Cincinnati Bell made its first foray into wireless telephony around 1986, when it acquired a 45% stake in Ameritech Cellular. On February 2, 1998, Cincinnati Bell acquired 80% of AT&T Wireless Services's new Cincinnati-Dayton PCS network for over $100 million. Cincinnati Bell's subsidiary Cincinnati Bell Wireless was responsible for marketing and sales, while AT&T Wireless handled technical operations for the joint venture. Wireless service began by June in Cincinnati and by September in Dayton, eventually covering a 21-county area. When AT&T Wireless was purchased by Cingular, now known as AT&T Mobility, control of its 20% stake also passed to Cingular. On February 17, 2006, Cincinnati Bell took full control of CBW by purchasing Cingular's stake for $83 million. As a part of the deal, Cincinnati Bell and Cingular secured lower roaming charges on each other's respective GSM networks.

On April 7, 2014, Cincinnati Bell announced plans to sell its wireless spectrum and other assets to Verizon Wireless, as part of a planned emphasis on enterprise and entertainment services such as Fioptics.

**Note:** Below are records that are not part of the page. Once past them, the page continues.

Lemma MessageType_onTurn_direct_mention_witness :
  let w := Sample.world (Sample.adapter None (Some "tok") (Some Sample.mybot))
             Sample.accepting in
  let a := Sample.message 99 "@MyBot:  deploy now" in
  MessageType_onTurn (Sample.turn a, w)
  = (Return tt,
     ({| activity :=
           set_text (Some "deploy now"%string)
             (set_botkitEventType "direct_mention" a);
         turnState := {| httpStatus := Some 200; httpBody := None |} |}, w)).
Proof.
  intros w a.
  apply (MessageType_onTurn_direct_mention a _ w Sample.mybot
           "@MyBot:  deploy now" ":  deploy now");
    try reflexivity.
  discriminate.
Defined.

(** X24. A message whose text has the mention somewhere, but not at its
    start, is tagged [mention] and is otherwise unchanged. *)
Theorem MessageType_onTurn_mention (a : Activity) (ts : TurnState)
  (w : World) (bot : Identity) (s : string) :
  type a = Message -> is_Some (channelData a) = true ->
  identity (this w) = Some bot ->
  login bot <> ""%string -> plain (login bot) = true ->
  text a = Some s ->
  starts_with ("@" ++ login bot) s = None ->
  contains ("@" ++ login bot) s = true ->
  MessageType_onTurn ({| activity := a; turnState := ts |}, w)
  = (Return tt,
     ({| activity := set_botkitEventType "mention" a; turnState := ts |}, w)).
Proof.
  intros Hm Hp Hi Hl Hpl Ht Hs Hc.
  rewrite (MessageType_onTurn_plain a ts w bot s Hm Hp Hi Hl Hpl Ht), Hs, Hc.
  reflexivity.
Qed.

Lemma MessageType_onTurn_mention_witness :
  let w := Sample.world (Sample.adapter None (Some "tok") (Some Sample.mybot))
             Sample.accepting in
  let a := Sample.message 99 "please @mybot look" in
  MessageType_onTurn (Sample.turn a, w)
  = (Return tt,
     ({| activity := set_botkitEventType "mention" a;
         turnState := {| httpStatus := Some 200; httpBody := None |} |}, w)).
Proof.
  intros w a.
  apply (MessageType_onTurn_mention a _ w Sample.mybot "please @mybot look");
    try reflexivity.
  discriminate.
Defined.

(** X25. A message that does not mention the bot is tagged
    [slash_command], made event-kind and stripped of its slash when its
    text starts with a slash and the letter w, in either case; every
    other text, also one that starts with a slash and another word,
    leaves the activity as it was. *)
Theorem MessageType_onTurn_no_mention (a : Activity) (ts : TurnState)
  (w : World) (bot : Identity) (s : string) :
  type a = Message -> is_Some (channelData a) = true ->
  identity (this w) = Some bot ->
  login bot <> ""%string -> plain (login bot) = true ->
  text a = Some s ->
  contains ("@" ++ login bot) s = false ->
  MessageType_onTurn ({| activity := a; turnState := ts |}, w)
  = (Return tt,
     ({| activity :=
           match s with
           | String "/" (String c rest) =>
               if (Ascii.eqb c "w" || Ascii.eqb c "W")%bool then
                 set_text (Some (String c rest))
                   (set_type Event (set_botkitEventType "slash_command" a))
               else a
           | _ => a
           end;
         turnState := ts |}, w)).
Proof.
  intros Hm Hp Hi Hl Hpl Ht Hc.
  rewrite (MessageType_onTurn_plain a ts w bot s Hm Hp Hi Hl Hpl Ht), Hc.
  destruct (starts_with ("@" ++ login bot) s) eqn:Hs; [|reflexivity].
  destruct s as [|d s']; cbn [contains] in Hc; rewrite Hs in Hc;
    discriminate Hc.
Qed.

Lemma MessageType_onTurn_no_mention_witness :
  let w := Sample.world (Sample.adapter None (Some "tok") (Some Sample.mybot))
             Sample.accepting in
  let a := Sample.message 99 "/deploy now" in
  MessageType_onTurn (Sample.turn a, w) = (Return tt, (Sample.turn a, w)).
Proof.
  intros w a.
  apply (MessageType_onTurn_no_mention a _ w Sample.mybot "/deploy now");
    try reflexivity.
  discriminate.
Defined.

(** X26. The classifier passes over every activity that is not
    message-kind or has no payload, without asking for the identity of
    the bot. *)
Theorem MessageType_onTurn_passes_over (context : TurnContext) (w : World) :
  type (activity context) <> Message
  \/ channelData (activity context) = None ->
  MessageType_onTurn (context, w) = (Return tt, (context, w)).
Proof.
  intros H. unfold MessageType_onTurn. unfold bind at 1, get_activity at 1.
  destruct (type (activity context)) eqn:Ht; try reflexivity.
  destruct H as [H|H]; [congruence|]. rewrite H. reflexivity.
Qed.

Lemma MessageType_onTurn_passes_over_witness :
  let w := Sample.world (Sample.adapter None None None) Sample.failing in
  let context :=
    Sample.turn (Sample.event "push" (Sample.pull_request_event None)) in
  MessageType_onTurn (context, w) = (Return tt, (context, w)).
Proof.
  intros w context. apply MessageType_onTurn_passes_over.
  left. discriminate.
Defined.


(** ** Events other than comments *)

(** X27. Every event other than [issue_comment] whose payload names the
    repository and the sender becomes an event-kind activity without
    text: its id is the full name of the repository, its label the name
    of the event, and its conversation has the delivery id for an id and
    neither type nor repository. This is the activity that the turn is
    run on. *)
Theorem processActivity_other_event (req : Request) (ev : Payload)
  (full_name : string) (by_whom : GithubUser) (user : Identity) (w : World) :
  string_in (header req "X-Github-Event") ["issue_comment"%string] = false ->
  req_body req = Some ev ->
  repository ev = Some full_name -> sender ev = Some by_whom ->
  exists a,
    event_activity (header req "X-Github-Event") req w = (Return a, w)
    /\ type a = Event /\ text a = None
    /\ id a = Some (Str full_name)
    /\ label a = header req "X-Github-Event"
    /\ channelData a = Some ev
    /\ conversation a
       = Some {| isGroup := None;
                 conversationType := None;
                 conversation_id :=
                   option_map Str (header req "X-Github-Delivery");
                 repo := None |}
    /\ forall logic w0,
         verifySignature req w0 = (Return true, w0) ->
         getBotUserFromAPI w0 = (Return user, w) ->
         processActivity req logic w0
         = (context <- run_turn a logic ;; send_response context) w.
Proof.
  intros He Hb Hr Hs. eexists. split.
  { unfold event_activity. rewrite Hb, Hr, Hs. reflexivity. }
  cbn [type text id label channelData conversation].
  do 6 (split; [reflexivity|]).
  intros logic w0 V G. unfold processActivity.
  rewrite (bind_Return _ _ _ _ _ V). cbn [negb]. unfold receive.
  rewrite (bind_Return _ _ _ _ _ G). rewrite He.
  unfold bind at 1. unfold event_activity. rewrite Hb, Hr, Hs.
  reflexivity.
Qed.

Cincinnati Bell Wireless ended service on February 28, 2015, and the company's retail locations began selling Verizon products.

===Directories===
Like other Bell System–affiliated companies, Cincinnati Bell published a series of local telephone directories, beginning in 1879. In 2002, it spun off these operations as CBD Media.

==Retail presence==
Cincinnati Bell originally operated a chain of Cincinnati Bell Phone Center locations until 1992, when it sold the retail chain to AT&T. It reentered the retail space in 1998 with three Store@Cincinnati Bell retail locations. As of 2018, the company operates nine Cincinnati Bell Stores.

==Downtown Cincinnati presence==

Cincinnati Bell's headquarters are located in the Atrium Two building on 4th Street in Downtown Cincinnati.

The company's former headquarters and telephone exchange on 7th Street is known as the Cincinnati and Suburban Telephone Company Building. It was added to the National Register of Historic Places in 1995. Next door is a data center operated by CyrusOne, a former Cincinnati Bell subsidiary. It originally opened in 1975 as Cincinnati Bell's central Switching Center.

Cincinnati Bell owns the naming rights to the Cincinnati Bell Connector streetcar line that traverses the downtown area. In August 2016, Cincinnati Bell paid $3,400,000 to rename the line for 10 years. From 2007 to 2014 Cincinnati Bell also sponsored the annual Cincinnati Bell/WEBN Riverfest, one of the largest fireworks displays in the Midwest.